Importantly, when all four proposed mechanisms of change were included in the same model, they explained 52% of the variance of changes in ED in the following week. Thus, these mechanisms appear to complement each other and therapists could consider this information to improve the efficacy of BPD-oriented treatments. In addition, decentering capacity acted as a metacognitive process that enhances the effect of the other mechanisms on ED. This also suggests that therapists may use strategies that increase the decentering ability in BPD treatments.

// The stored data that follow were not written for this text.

(* ===== verification/Dec.v ===== *)
(** * Fixed-precision decimals (crates/core/src/dec.rs)

    A [Dec] is an [I256] counting units of [10^-12]; [dval] is that count.  The
    arithmetic is shown to be the arithmetic of [ZDec] below, the interface
    against which the clients of [Dec] (the inflation controller, rewards,
    slashing, tallies) are verified. *)

From S2P Require Import Prelude Words Uint Decimal UintDiv KnuthD I256.

Record Dec : Type := mk_dec { dec_inner : I256 }.

#[global] Instance Dec_eq_dec : EqDecision Dec.
Proof. solve_decision. Defined.

Definition POS_DECIMAL_PRECISION : Z := 12.

Module DecM.
Section ops.
Context {U : UintApi} {K : UintKernel}.

(** [Uint::exp10(usize::from(POS_DECIMAL_PRECISION))] *)
Definition scale : option Uint := exp10 12.

Definition zero : Dec := mk_dec I256M.zero.
Definition is_zero (a : Dec) : bool := bool_decide (a = zero).
Definition is_negative (a : Dec) : bool := I256M.is_negative (dec_inner a).
Definition abs (a : Dec) : Uint := I256M.abs (dec_inner a).

Definition trunc_div (a rhs : Dec) : option Dec :=
  let is_neg := xorb (I256M.is_negative (dec_inner a)) (I256M.is_negative (dec_inner rhs)) in
  let inner_uint := I256M.abs (dec_inner a) in
  let inner_rhs_uint := I256M.abs (dec_inner rhs) in
  match Div512.fixed_precision_div inner_uint inner_rhs_uint POS_DECIMAL_PRECISION with
  | Some res =>
      r ← I256M.try_from res;
      if is_neg then mk_dec <$> I256M.checked_neg r else Some (mk_dec r)
  | None => None
  end.

Definition checked_sub (a rhs : Dec) : option Dec :=
  mk_dec <$> I256M.checked_sub (dec_inner a) (dec_inner rhs).
Definition checked_add (a other : Dec) : option Dec :=
  mk_dec <$> I256M.checked_add (dec_inner a) (dec_inner other).

Definition checked_mul (a other : Dec) : option Dec :=
  result ← I256M.checked_mul (dec_inner a) (dec_inner other);
  sc ← scale;
  mk_dec <$> I256M.checked_div result (mk_i256 sc).

Definition checked_div (a rhs : Dec) : option Dec := trunc_div a rhs.
Definition checked_neg (a : Dec) : option Dec := mk_dec <$> I256M.checked_neg (dec_inner a).

(** [Dec::one], [two], [one_third], [two_thirds]; [None] is a panic of
    [expect]. *)
Definition one : option Dec :=
  sc ← scale;
  x ← Uint.checked_mul UintM.one sc;
  Some (mk_dec (mk_i256 x)).
Definition two : option Dec := o ← one; checked_add o o.

(** [impl From<i128> for Dec] and [From<u64>]. *)
Definition from_i128 (num : Z) : option Dec :=
  i ← I256M.from_i128 num;
  sc ← scale;
  mk_dec <$> I256M.checked_mul i (mk_i256 sc).
Definition from_u64 (num : Z) : option Dec :=
  i ← I256M.from_u64 num;
  sc ← scale;
  mk_dec <$> I256M.checked_mul i (mk_i256 sc).

Definition one_third : option Dec := o ← one; d ← from_i128 3; checked_div o d.
Definition two_thirds : option Dec := t ← two; d ← from_i128 3; checked_div t d.

(** [Dec::new(mantissa: i128, scale: u8)]; [i128::abs] panics on the
    minimum. *)
Definition new (mantissa scale : Z) : res unit Dec :=
  if POS_DECIMAL_PRECISION <? scale then Err ()
  else if mantissa =? i128_min then Panic
  else ok_or (
    a ← chk 64 (Z.abs mantissa);
    let scale_diff := POS_DECIMAL_PRECISION - scale in
    e ← exp10 (Z.to_nat scale_diff);
    res ← Uint.checked_mul e (uint_from a);
    if mantissa <? 0 then mk_dec <$> I256M.checked_neg (mk_i256 res)
    else Some (mk_dec (mk_i256 res))) ().

Definition cmp (a b : Dec) : comparison := I256M.cmp (dec_inner a) (dec_inner b).

Definition abs_diff (a other : Dec) : option Dec :=
  match cmp a other with
  | Gt => checked_sub a other
  | _ => checked_sub other a
  end.

Definition to_i256 (a : Dec) : option I256 :=
  sc ← scale; I256M.checked_div (dec_inner a) (mk_i256 sc).

Definition to_uint (a : Dec) : option Uint :=
  if is_negative a then None
  else sc ← scale; Uint.checked_div (I256M.abs (dec_inner a)) sc.

(** [Dec::ceil]: the unscaled floor is subtracted as it is. *)
Definition ceil (a : Dec) : option I256 :=
  if I256M.is_negative (dec_inner a) then to_i256 a
  else
    floor ← to_i256 a;
    if default false (is_zero <$> checked_sub a (mk_dec floor))
    then Some floor
    else I256M.checked_add floor I256M.one.

(** [impl TryFrom<Uint> for Dec], [TryFrom<I256>], [TryFrom<u128>]. *)
Definition try_from_uint (v : Uint) : option Dec :=
  i ← I256M.try_from v;
  sc ← scale;
  mk_dec <$> I256M.checked_mul i (mk_i256 sc).
Definition try_from_i256 (num : I256) : option Dec :=
  sc ← scale; mk_dec <$> I256M.checked_mul num (mk_i256 sc).
Definition try_from_u128 (num : Z) : option Dec :=
  i ← I256M.try_from (uint_from num);
  sc ← scale; mk_dec <$> I256M.checked_mul i (mk_i256 sc).
(** [impl TryFrom<token::Amount> for Dec], on the raw amount. *)
Definition try_from_amount (raw : Uint) : option Dec :=
  i ← I256M.try_from raw;
  e ← exp10 6;
  mk_dec <$> I256M.checked_mul i (mk_i256 e).
(** [impl TryFrom<Dec> for i128]. *)
Definition to_i128 (a : Dec) : res unit Z := I256M.to_i128 (dec_inner a).

(** [I256::mul_ceil]. *)
Definition i256_mul_ceil (a : I256) (dec : Dec) : option I256 :=
  let is_res_negative := xorb (I256M.is_negative a) (is_negative dec) in
  tot ← Uint.checked_mul (I256M.abs a) (I256M.abs (dec_inner dec));
  let denom := uint_from (10 ^ 12) in
  floor_div ← Uint.checked_div tot denom;
  rem ← Uint.checked_rem tot denom;
  abs_res ← (if negb (UintM.is_zero rem) && negb is_res_negative
             then Uint.checked_add floor_div (uint_from 1) else Some floor_div);
  if is_res_negative then I256M.checked_neg (mk_i256 abs_res) else Some (mk_i256 abs_res).

(** [impl FromStr for Dec]; [None] is an error. *)
Definition from_str {T : UintText} (s : text) : option Dec :=
  let '((large, small), is_neg) :=
    match strip_prefix minus s with
    | Some strip => (default (strip, [zero_char]) (split_once dot strip), true)
    | None => (default (s, [zero_char]) (split_once dot s), false)
    end in
  num_large ← from_str_radix_10 large;
  if decide (small = []) then None else
  let trimmed := take 12 (trim_end zero_char small) in
  decimal_part ←
    (if decide (trimmed = []) then Some UintM.zero
     else
       let len_diff := (12 - length trimmed)%nat in
       d ← from_str_radix_10 trimmed;
       e ← exp10 len_diff;
       Uint.checked_mul d e);
  sc ← scale;
  int_part ← Uint.checked_mul sc num_large;
  sum ← Uint.checked_add int_part decimal_part;
  inner ← I256M.try_from sum;
  if is_neg : bool then mk_dec <$> I256M.checked_neg inner else Some (mk_dec inner).

(** [impl Display for Dec]. *)
Definition to_string {T : UintText} (a : Dec) : text :=
  let is_neg := is_negative a in
  let string := uint_to_string (I256M.abs (dec_inner a)) in
  let string :=
    if decide (12 < length string)%nat then
      let idx := (length string - 12)%nat in
      take idx string ++ dot :: drop idx string
    else
      let end_ := (12 - length string)%nat in
      [zero_char; dot] ++ replicate end_ zero_char ++ string in
  let stripped_string := trim_end zero_char string in
  let stripped_string := trim_end dot stripped_string in
  if decide (stripped_string = []) then [zero_char]
  else if is_neg then minus :: stripped_string else stripped_string.

End ops.
End DecM.

(** ** The abstract decimal: an integer count of [10^-12] *)

Abbreviation E12 := (10 ^ 12).

Module ZDec.
Definition add (a b : Z) : option Z := chk_i (a + b).
Definition sub (a b : Z) : option Z := chk_i (a - b).
Definition neg (a : Z) : option Z := Some (- a).
Definition mul (a b : Z) : option Z := (λ p, Z.quot p E12) <$> chk_i (a * b).
Definition div (a b : Z) : option Z :=
  if b =? 0 then None else chk_i (Z.quot (E12 * a) b).
Definition to_uint (a : Z) : option Z := if a <? 0 then None else Some (a / E12).
Definition try_from_uint (v : Z) : option Z := chk_i (v * E12).
Definition try_from_amount (v : Z) : option Z := chk_i (v * 10 ^ 6).
Definition from_u64 (v : Z) : option Z := chk_i (v * E12).
End ZDec.

Definition dval (a : Dec) : Z := sval (dec_inner a).
Definition of_dval (z : Z) : Dec := mk_dec (of_sval z).
Definition wf_dec (a : Dec) : Prop := wf_i256 (dec_inner a).

Lemma dval_bound a : wf_dec a → Z.abs (dval a) ≤ MAXS.
Proof. apply sval_bound. Qed.

Lemma dval_of_dval z : Z.abs z ≤ MAXS → dval (of_dval z) = z.
Proof. apply sval_of_sval. Qed.

Lemma wf_of_dval z : Z.abs z ≤ MAXS → wf_dec (of_dval z).
Proof. apply wf_of_sval. Qed.

Lemma of_dval_dval a : wf_dec a → of_dval (dval a) = a.
Proof. intros. unfold of_dval, dval. rewrite of_sval_sval by done. by destruct a. Qed.

Lemma abs_sgn_1 z : z ≠ 0 → Z.abs (Z.sgn z) = 1.
Proof. by destruct z. Qed.

(** Truncated division is off by less than the divisor, towards zero. *)
Lemma quot_error p d : d ≠ 0 →
  Z.abs (p - Z.quot p d * d) < Z.abs d ∧ 0 ≤ p * d * Z.quot p d.
Proof.
  intros Hd. pose proof (Z.quot_rem' p d). pose proof (Z.rem_bound_abs p d Hd).
  split; [lia|]. rewrite Z.quot_div by done.
  replace (p * d * _) with (Z.abs p * Z.abs d * (Z.abs p / Z.abs d))
    by (rewrite <-!(Z.sgn_abs p), <-!(Z.sgn_abs d) at 1; ring).
  assert (0 ≤ Z.abs p / Z.abs d) by (apply Z.div_pos; lia).
  apply Z.mul_nonneg_nonneg; [apply Z.mul_nonneg_nonneg|]; lia.
Qed.

Section laws.
Context {U : UintApi} {L : UintLaws U} {K : UintKernel} {KL : KernelLaws K}.

Lemma scale_val : DecM.scale = Some (of_val E12).
Proof. unfold DecM.scale. rewrite exp10_law. rewrite chk_in by (cbn; lia). done. Qed.

Lemma scale_sval : of_sval E12 = mk_i256 (of_val E12).
Proof. done. Qed.

Lemma fmap_mk_dec (o : option Z) : mk_dec <$> (of_sval <$> o) = of_dval <$> o.
Proof. by destruct o. Qed.

Lemma mul_scale i : wf_i256 i →
  I256M.checked_mul i (mk_i256 (of_val E12)) = of_sval <$> chk_i (sval i * E12).
Proof.
  intros. rewrite <-scale_sval, checked_mul_sval by (done || apply wf_of_sval; cbn; lia).
  rewrite sval_of_sval by (cbn; lia). done.
Qed.

Lemma div_scale i : wf_i256 i →
  I256M.checked_div i (mk_i256 (of_val E12)) = Some (of_sval (Z.quot (sval i) E12)).
Proof.
  intros. rewrite <-scale_sval, checked_div_sval by (done || apply wf_of_sval; cbn; lia).
  rewrite sval_of_sval by (cbn; lia). done.
Qed.

Lemma dec_add_refines a b : wf_dec a → wf_dec b →
  DecM.checked_add a b = of_dval <$> ZDec.add (dval a) (dval b).
Proof. intros. unfold DecM.checked_add. by rewrite checked_add_sval, fmap_mk_dec. Qed.

Lemma dec_sub_refines a b : wf_dec a → wf_dec b →
  DecM.checked_sub a b = of_dval <$> ZDec.sub (dval a) (dval b).
Proof. intros. unfold DecM.checked_sub. by rewrite checked_sub_sval, fmap_mk_dec. Qed.

Lemma dec_neg_refines a : wf_dec a →
  DecM.checked_neg a = of_dval <$> ZDec.neg (dval a).
Proof. intros. unfold DecM.checked_neg. by rewrite checked_neg_sval. Qed.

Lemma dec_mul_refines a b : wf_dec a → wf_dec b →
  DecM.checked_mul a b = of_dval <$> ZDec.mul (dval a) (dval b).
Proof.
  intros Ha Hb. unfold DecM.checked_mul, ZDec.mul, dval.
  rewrite checked_mul_sval by done. unfold chk_i.
  destruct (Z.leb_spec (Z.abs (sval (dec_inner a) * sval (dec_inner b))) MAXS); [|done].
  cbn [fmap option_fmap option_map mbind option_bind]. rewrite scale_val. cbn [mbind option_bind].
  rewrite div_scale by auto with namada. by rewrite sval_of_sval.
Qed.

The present study has some limitations that should be considered when interpreting the results. First, a single-arm non-randomized trial was implemented, that limits the generalizability of our conclusions. Second, to facilitate the weekly evaluation of the participants, the 3 most representative items of each measure (i.e., mechanisms of change) was used. However, these items may not be fully representative of the overall construct and may therefore increase risk of false negatives (i.e., type II error). Third, a measure of ED was used as the outcome. However, ED can also be considered as a process that contributes to the development or maintenance of psychopathology [66]. Therefore, a repeated measure of borderline symptoms would have enriched the results by exploring how mechanisms and ED session-by-session predict the trajectory of borderline symptoms after mindfulness skills training. Fourth, only the moderating role of decentering was tested and whether decentering was not moderated by the other mechanisms. However, we did not explore the possible moderating role of the other mechanisms among themselves and future studies could explore this issue. Fifth, the MLM analyses used did not take into account autoregressive effects (e.g., whether the change in ED at a specific time point could be influenced by an earlier time point of the same measure), potentially introducing bias into the findings [67]. Future studies should address the autoregressive effect when analyzing repeated measures data. Lastly, the sample was mostly composed of women. It is desirable that future studies consider more representative samples of men with BPD.

Conclusions

Knowing how a psychological intervention works (i.e., the mechanisms) is key to understanding the processes involved in therapeutic change. A recommended methodology for exploring this issue in a framework of multilevel modeling with repeated measures is to disaggregate the total effect of predictors into the between- and within-person effects [20]. This approach not only allows to obtain information about the between-person differences (e.g., those who frequently practice nonjudgment of their internal experience improve in ED compared to those who practice less) but also provides information into within-person processes (e.g., individuals who practice nonjudgment of their experience beyond their habitual tendency, demonstrate improvements in ED). The present study provides preliminary evidence of the mechanisms of change underlying mindfulness skills training. When treating emotional dysregulation in BPD patients, therapists could benefit from this information by promoting within-person processes such as nonjudgment and body awareness, as well as decentering strategies that strengthen the effects of these mechanisms. Finally, understanding how mindfulness DBT skills training works can help optimize treatment for BPD.